STF faz última sessão antes do recesso sob a sombra de Lula

Os onze ministros do Supremo Tribunal Federal (STF) se reúnem a partir das 9h dessa sexta-feira, 29, para a última sessão do plenário da Corte antes do recesso do Judiciário, que começa na segunda-feira. O julgamento começa sob a sombra de um processo que, formalmente, não está na pauta da sessão: o pedido de liberdade do ex-presidente Luiz Inácio Lula da Silva (PT), liberado para decisão pelo relator, o ministro Edson Fachin.
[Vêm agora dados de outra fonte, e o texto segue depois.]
Lemma clashes_sym m (A B : gmap string ObjectId) :
  clashes m SEpochs (entries B) A = clashes m SEpochs (entries A) B.
Proof.
  set (f := λ k, match A !! k, B !! k with
    | Some a, Some b => if decide (a = b) then [] else clash m SEpochs k a b | _, _ => [] end).
  rewrite (clashes_common m SEpochs A B f); [|by intros k a b Ha Hb; rewrite /f Ha Hb].
  rewrite (clashes_common m SEpochs B A f).
  - f_equal. f_equal. apply sorted_list_unique.
    1,2: apply NoDup_filter, sorted_keys_NoDup.
    1,2: apply StronglySorted_filter_keys, sorted_keys_Sorted.
    intros k. rewrite !list_elem_of_filter !elem_of_sorted_keys. tauto.
  - intros k b a Hb Ha. rewrite /f Ha Hb. case_decide as Hab.
    + subst. by rewrite decide_True.
    + rewrite decide_False; [|by intros ->]. by apply clash_sym.
Qed.

Lemma conflicts_of_sym m a b : conflicts_of m a b = conflicts_of m b a.
Proof. unfold conflicts_of. destruct (sections_at m a), (sections_at m b); try done. apply clashes_sym. Qed.

Lemma conflicts_of_mono m m' a b :
  m ⊆ m' → readable_root m a → readable_root m b → conflicts_of m' a b = conflicts_of m a b.
Proof.
  intros Hm (sa & Ha & Da) (sb & Hb & Db). unfold conflicts_of.
  rewrite Ha Hb (sections_at_mono _ _ _ _ Hm Ha) (sections_at_mono _ _ _ _ Hm Hb).
  apply clashes_ext; [done..|]. intros k t u Hu%elem_of_entries Ht. by split; [eapply (Da SEpochs)|eapply (Db SEpochs)].
Qed.

(** The seals that disagree. *)
Definition seals_clash (x y z : gmap string Epoch) (c : EpochConflict) : Prop :=
  ∃ id e f g h1 h2, x !! id = Some e ∧ y !! id = Some f ∧ z !! id = Some g ∧
    seal_hash e = Some h1 ∧ seal_hash f = Some h2 ∧ h1 ≠ h2 ∧ one_of e f g ∧
    c = {| conflict_epoch := id; kept_seal := seal_hash g;
           dropped_seal := if decide (seal_hash g = Some h1) then Some h2 else Some h1 |}.

Lemma conflicts_of_spec m m' a b r x y z c :
  m ⊆ m' → merges_to m' ({[ a ]} ∪ {[ b ]}) r →
  holds_state m a x → holds_state m b y → holds_state m' r z →
  c ∈ conflicts_of m a b ↔ seals_clash (cs_epochs x) (cs_epochs y) (cs_epochs z) c.
Proof.
  intros Hm Hr (sa & Ha & Da & Hx) (sb & Hb & Db & Hy) (sr & Hsr & _ & Hz). unfold conflicts_of. rewrite Ha Hb.
  assert (∀ id ta tb e f, sec_epochs sa !! id = Some ta → sec_epochs sb !! id = Some tb →
    epoch_at m ta = Some e → epoch_at m tb = Some f → ta ≠ tb →
    cs_epochs z !! id = Some (if bool_decide ((pick cmp_epoch (ta, epoch_rank e) (tb, epoch_rank f)).1 = ta) then e else f)) as Hw.
  { intros id ta tb e f Hta Htb He Hf Hn. destruct Hr as (_ & sr' & Hr' & Hg & _). rewrite Hsr in Hr'. injection Hr' as <-.
    specialize (Hg SEpochs id).
    rewrite trees_in_union (trees_in_single _ a sa) ?(trees_in_single _ b sb) in Hg; [|by eapply sections_at_mono..].
    destruct (Hz id) as (_ & _ & -> & _). simpl in Hg. rewrite Hta Htb in Hg.
    destruct (sec_epochs sr !! id) as [w|]; [|set_solver]. simpl. destruct Hg as [_ Hg].
    assert (best cmp_epoch (epoch_key m') ({[ ta ]} ∪ {[ tb ]}) (pick cmp_epoch (ta, epoch_rank e) (tb, epoch_rank f)).1) as H1
      by (apply pick_best; [apply _|by rewrite /epoch_key (epoch_at_mono _ _ _ _ Hm He)|
        by rewrite /epoch_key (epoch_at_mono _ _ _ _ Hm Hf)|exact (best_single _ _ _)..]).
    rewrite (best_unique _ _ _ _ _ H1 Hg). destruct Hg as [Hin _].
    apply elem_of_union in Hin as [Hin|Hin]; apply elem_of_singleton in Hin as ->.
    - rewrite bool_decide_true //. by eapply epoch_at_mono.
    - rewrite bool_decide_false; [by eapply epoch_at_mono|]. congruence. }
  unfold clashes. rewrite list_elem_of_join. split.
  - intros (l & Hc & Hl). apply list_elem_of_fmap in Hl as ([id tb] & -> & Htb%elem_of_entries). simpl in Hc.
    destruct (sec_epochs sa !! id) as [ta|] eqn:Hta; [|by apply elem_of_nil in Hc].
    case_decide as Hn; [by apply elem_of_nil in Hc|]. unfold clash in Hc.
    destruct (epoch_at m ta) as [e|] eqn:He; [|by apply elem_of_nil in Hc].
    destruct (epoch_at m tb) as [f|] eqn:Hf; [|by apply elem_of_nil in Hc].
    specialize (Hw id ta tb e f Hta Htb He Hf Hn). unfold seal_conflict in Hc.
    destruct (seal_hash e) as [h1|] eqn:H1; [|by apply elem_of_nil in Hc].
    destruct (seal_hash f) as [h2|] eqn:H2; [|by apply elem_of_nil in Hc].
    case_decide as Hh; [by apply elem_of_nil in Hc|].
    exists id, e, f. eexists _, h1, h2. destruct (Hx id) as (_ & _ & -> & _), (Hy id) as (_ & _ & -> & _).
    rewrite Hta Htb /=. split_and!; [done|done|exact Hw|done|done|done|by case_bool_decide; [left|right]|].
    case_bool_decide; apply list_elem_of_singleton in Hc as ->.
    + by rewrite H1 decide_True.
    + rewrite H2 decide_False //. congruence.
  - intros (id & e & f & g & h1 & h2 & He & Hf & Hg & H1 & H2 & Hh & Ho & ->).
    destruct (Hx id) as (_ & _ & Hx' & _), (Hy id) as (_ & _ & Hy' & _). rewrite Hx' in He. rewrite Hy' in Hf.
    apply bind_Some in He as (ta & Hta & He), Hf as (tb & Htb & Hf).
    assert (ta ≠ tb) as Hn by congruence. specialize (Hw id ta tb e f Hta Htb He Hf Hn). rewrite Hg in Hw. injection Hw as ->.
    eexists. split; [|apply list_elem_of_fmap; exists (id, tb); split; [done|by apply elem_of_entries]].
    simpl. rewrite Hta (decide_False (P := ta = tb)) // /clash He Hf /seal_conflict H1 H2 (decide_False (P := h1 = h2)) //.
    case_bool_decide; apply list_elem_of_singleton.
    + by rewrite H1 decide_True.
    + rewrite H2 decide_False //. congruence.
Qed.

Lemma merges_to_pair a b s s' r :
  later s s' → merges_to (objects s') ({[ a ]} ∪ {[ b ]}) r → readable_root (objects s') r.
Proof.
  intros _ (HR & sec & Hs & Hg & _). exists sec. split; [done|]. intros n k t Ht.
  eapply settled_decodes. by eapply gathers_settled.
Qed.

Lemma holds_state_mono m m' r st : m ⊆ m' → holds_state m r st → holds_state m' r st.
Proof.
  intros Hm (sec & Hs & Hd & Hst). exists sec. split_and!; [by eapply sections_at_mono|intros; by eapply decodes_mono, Hd|].
  intros k. destruct (Hst k) as (-> & -> & -> & ->). split_and!.
  - destruct (sec_taints sec !! k) as [t|] eqn:Ht; [|done]. destruct (Hd STaints k t Ht) as [v Hv]. simpl.
    by rewrite Hv (taint_at_mono _ _ _ _ Hm Hv).
  - destruct (sec_reminders sec !! k) as [t|] eqn:Ht; [|done]. destruct (Hd SReminders k t Ht) as [v Hv]. simpl.
    by rewrite Hv (entry_at_mono _ _ _ _ Hm Hv).
  - destruct (sec_epochs sec !! k) as [t|] eqn:Ht; [|done]. destruct (Hd SEpochs k t Ht) as [v Hv]. simpl.
    by rewrite Hv (epoch_at_mono _ _ _ _ Hm Hv).
  - destruct (sec_members sec !! k) as [t|] eqn:Ht; [|done]. destruct (Hd SMembers k t Ht) as [v Hv]. simpl.
    by rewrite Hv (members_at_mono _ _ _ _ Hm Hv).
Qed.

(** One merge, from states that read back. *)
Lemma control_merge_run a b x y s :
  addressed (objects s) → read a s = (Ok x, s) → read b s = (Ok y, s) →
  ∃ s' r z, control_merge a b s = (Ok {| merged_root := r; merged_conflicts := conflicts_of (objects s) a b |}, s') ∧
    later s s' ∧ merges_to (objects s') ({[ a ]} ∪ {[ b ]}) r ∧
    read r s' = (Ok z, s') ∧ holds_state (objects s) a x ∧ holds_state (objects s) b y ∧ holds_state (objects s') r z.
Proof.
  intros Hs Hx Hy. assert (readable_root (objects s) a) as Ra by (apply readable_root_read; eauto).
  assert (readable_root (objects s) b) as Rb by (apply readable_root_read; eauto).
  destruct (control_merge_ok {[ a ]} {[ b ]} a b s Hs) as (s' & r & Hrun & Hl & Hr & _); [by apply merges_to_single..|].
  pose proof (merges_to_pair _ _ _ _ _ Hl Hr) as Rr. apply readable_root_read in Rr as [z Hz].
  exists s', r, z. apply read_spec in Hx as [_ Hx], Hy as [_ Hy]. pose proof Hz as Hz'. by apply read_spec in Hz' as [_ Hz'].
Qed.

(** ** Replicas that merge *)

(** Some merges, one after the other: replica [i] takes in the tree of
    replica [j]. *)
Fixpoint gossip (steps : list (nat * nat)) (roots : list ObjectId) : CM (list ObjectId) :=
  match steps with
  | [] => mret roots
  | (i, j) :: steps' =>
      match roots !! i, roots !! j with
      | Some a, Some b => m ← control_merge a b; gossip steps' (<[i := merged_root m]> roots)
      | _, _ => gossip steps' roots
      end
  end.

(** Whose first trees each replica has heard of. *)
Fixpoint heard (steps : list (nat * nat)) (known : list (gset ObjectId)) : list (gset ObjectId) :=
  match steps with
  | [] => known
  | (i, j) :: steps' =>
      match known !! i, known !! j with
      | Some X, Some Y => heard steps' (<[i := X ∪ Y]> known)
      | _, _ => heard steps' known
      end
  end.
O movimento de Fachin chamou a atenção nesta quinta, por ter ignorado um prazo de quinze dias para a manifestação da Procuradoria-Geral da República (PGR), que ele próprio havia concedido. A presidente do Supremo, ministra Cármen Lúcia, não inseriu o tema na pauta, conforme consta da pauta oficial divulgada pelo STF. A única opção para que ele ainda seja deliberado nesta sexta é se o próprio Fachin se manifestar durante a sessão, levando “em mesa” o processo.
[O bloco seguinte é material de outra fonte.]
(** The policy a leaf belongs to. *)
Definition policy_of_leaf (prefix : string) (prefix_filter : option string) (leaf : string) : option string :=
  rel ← strip_prefix (prefix +:+ "/") leaf;
  if contains history_marker rel then None else
  policy_rel ← text_before meta_marker rel;
  if bool_decide (policy_rel = EmptyString) then None else
  match prefix_filter with
  | Some filter => if starts_with (trim_slashes filter) policy_rel then Some policy_rel else None
  | None => Some policy_rel
  end.

Fixpoint load_all (st : PolicyStore) (ref_name : string) (tenant_filter : option string) (paths : list string) :
    PP (list Policy) :=
  match paths with
  | [] => mret []
  | p :: paths' =>
      found ← prog_then (load_active st ref_name p) (λ r, match r with
        | Ok policy => mret (if tenant_matches policy tenant_filter then [policy] else [])
        | Err (Fail (PolicyNotFound _)) => mret []
        | Err e => fail e
        end);
      rest ← load_all st ref_name tenant_filter paths';
      mret (found ++ rest)
  end.

Definition list_scoped (st : PolicyStore) (ref_name : string) (prefix_filter tenant_filter : option string) :
    PP (list Policy) :=
  prog_then (list_paths (ps_repo st) ref_name (ps_prefix st) None) (λ r, match r with
    | Ok leaves =>
        load_all st ref_name tenant_filter
          (dedup (merge_sort String.le (omap (policy_of_leaf (ps_prefix st) prefix_filter) leaves)))
    | Err OutOfFuel => fail OutOfFuel
    | Err (Fail e) => if is_path_not_found e then mret [] else throw_policy (PolicyRepo e)
    end).

Definition active_scoped (st : PolicyStore) (now : Time) (ref_name : string)
    (prefix_filter tenant_filter : option string) : PP (list Policy) :=
  l ← list_scoped st ref_name prefix_filter tenant_filter;
  mret (List.filter (signature_passes st) (List.filter (λ p, is_currently_active p now) l)).

Definition policies_for_situation_scoped (st : PolicyStore) (now : Time) (ref_name : string) (s : Situation)
    (tenant_filter : option string) : PP (list Policy) :=
  l ← active_scoped st now ref_name None tenant_filter;
  mret (List.filter (λ p, selector_matches (situation_selector p) s) l).

(** *** Evaluating *)

Definition evaluate_scoped (st : PolicyStore) (now : Time) (ref_name : string) (s : Situation)
    (action agent_id : string) (tenant_filter : option string) : PP Decision :=
  matched ← policies_for_situation_scoped st now ref_name s tenant_filter;
  let '(locals, externals) := partition_for_dispatch st matched in
  mret (combine_decisions (run_externals st externals s action agent_id) (evaluate_matched locals action agent_id)).

Definition evaluate_change_scoped (st : PolicyStore) (now : Time) (ref_name : string) (c : ChangeProposal)
    (tenant_filter : option string) : PP Decision :=
  actives ← active_scoped st now ref_name None tenant_filter;
  let '(locals, externals) := partition_for_dispatch st actives in
  mret (combine_decisions (run_externals st externals ∅ (prop_action c) (prop_agent_id c))
          (evaluate_change locals c)).
End store.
Se isso não acontecer, o plenário só vai voltar a discutir o tema a partir de 31 de julho. Até lá, é possível que haja alguma decisão individual na reclamação 31012, apresentada nesta semana pelo advogado Cristiano Zanin Martins, que questiona a opção do ministro de pautar para os onze ministros, e não apenas entre os que integram a Segunda Turma, o pedido de Lula. Essa reclamação ainda não foi distribuída para nenhum relator, mas ficará entre os outros magistrados dessa turma – Celso de Mello, Dias Toffoli, Gilmar Mendes e Ricardo Lewandowski –, todos contrários à prisão em segunda instância.

Se Fachin decidir levar o pedido ao plenário nesta sexta, deverá argumentar o porquê da urgência e ter os pontos atendidos pela maioria dos colegas. Ao todo, prontos para serem discutidos, estão outros 83 processos, divididos entre relatorias dos diversos ministros.